Exercise aim | Copy nothing from the entries below except the lines from the one containing "Lemma delete_attempts_nil : delete_attempts" through the one containing "Lemma count_deleted_docs_nil (ok", and copy those exactly.

━━━━━ Dataset entries ━━━━━

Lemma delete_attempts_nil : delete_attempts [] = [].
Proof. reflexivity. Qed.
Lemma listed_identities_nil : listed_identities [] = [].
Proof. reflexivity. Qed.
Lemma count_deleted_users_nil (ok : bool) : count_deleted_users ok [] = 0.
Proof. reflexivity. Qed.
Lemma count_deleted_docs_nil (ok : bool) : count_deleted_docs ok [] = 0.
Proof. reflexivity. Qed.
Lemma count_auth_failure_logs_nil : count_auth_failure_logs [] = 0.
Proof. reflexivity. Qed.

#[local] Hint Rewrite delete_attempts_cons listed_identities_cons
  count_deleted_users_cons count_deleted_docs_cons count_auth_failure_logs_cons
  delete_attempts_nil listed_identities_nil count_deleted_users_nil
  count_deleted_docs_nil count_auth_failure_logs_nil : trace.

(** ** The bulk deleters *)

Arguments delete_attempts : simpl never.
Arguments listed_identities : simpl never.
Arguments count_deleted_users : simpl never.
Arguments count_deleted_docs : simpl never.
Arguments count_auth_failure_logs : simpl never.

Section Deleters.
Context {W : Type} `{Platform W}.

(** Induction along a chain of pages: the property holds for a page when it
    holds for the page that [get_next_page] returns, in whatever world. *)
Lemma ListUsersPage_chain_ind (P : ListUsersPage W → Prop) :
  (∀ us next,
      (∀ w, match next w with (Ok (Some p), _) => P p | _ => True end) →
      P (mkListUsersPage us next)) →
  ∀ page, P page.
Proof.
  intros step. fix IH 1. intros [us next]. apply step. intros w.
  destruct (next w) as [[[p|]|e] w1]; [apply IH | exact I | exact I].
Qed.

━━━━━
━━━━━ Dataset entries ━━━━━

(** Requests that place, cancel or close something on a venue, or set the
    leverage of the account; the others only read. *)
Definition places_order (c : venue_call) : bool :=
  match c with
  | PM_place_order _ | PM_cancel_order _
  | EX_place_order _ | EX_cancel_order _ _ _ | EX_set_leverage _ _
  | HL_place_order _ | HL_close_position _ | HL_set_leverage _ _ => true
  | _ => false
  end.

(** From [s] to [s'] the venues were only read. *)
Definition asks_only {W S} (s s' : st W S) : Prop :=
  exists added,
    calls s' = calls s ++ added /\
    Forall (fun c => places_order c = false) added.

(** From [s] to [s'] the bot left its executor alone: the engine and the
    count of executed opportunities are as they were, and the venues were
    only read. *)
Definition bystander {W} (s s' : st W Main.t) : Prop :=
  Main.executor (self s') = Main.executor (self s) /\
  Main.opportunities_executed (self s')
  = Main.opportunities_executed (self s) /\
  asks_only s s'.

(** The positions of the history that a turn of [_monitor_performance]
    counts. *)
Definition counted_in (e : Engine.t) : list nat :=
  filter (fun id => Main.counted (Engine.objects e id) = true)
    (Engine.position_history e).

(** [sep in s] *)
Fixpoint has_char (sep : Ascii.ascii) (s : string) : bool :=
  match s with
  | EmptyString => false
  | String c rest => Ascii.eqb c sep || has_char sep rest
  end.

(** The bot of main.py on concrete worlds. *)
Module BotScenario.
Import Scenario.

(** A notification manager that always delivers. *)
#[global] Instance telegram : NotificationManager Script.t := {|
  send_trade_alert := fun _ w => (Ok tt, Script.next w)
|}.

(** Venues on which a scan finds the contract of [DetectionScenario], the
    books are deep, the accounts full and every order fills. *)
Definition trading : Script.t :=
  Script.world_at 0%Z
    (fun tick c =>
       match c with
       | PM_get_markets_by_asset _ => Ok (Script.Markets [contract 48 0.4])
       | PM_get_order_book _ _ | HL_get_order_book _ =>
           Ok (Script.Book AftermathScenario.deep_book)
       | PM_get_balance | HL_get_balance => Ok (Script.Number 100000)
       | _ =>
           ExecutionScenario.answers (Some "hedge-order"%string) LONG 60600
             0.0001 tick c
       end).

━━━━━

Task result |
Lemma delete_attempts_nil : delete_attempts [] = [].
Proof. reflexivity. Qed.
Lemma listed_identities_nil : listed_identities [] = [].
Proof. reflexivity. Qed.
Lemma count_deleted_users_nil (ok : bool) : count_deleted_users ok [] = 0.
Proof. reflexivity. Qed.
Lemma count_deleted_docs_nil (ok : bool) : count_deleted_docs ok [] = 0.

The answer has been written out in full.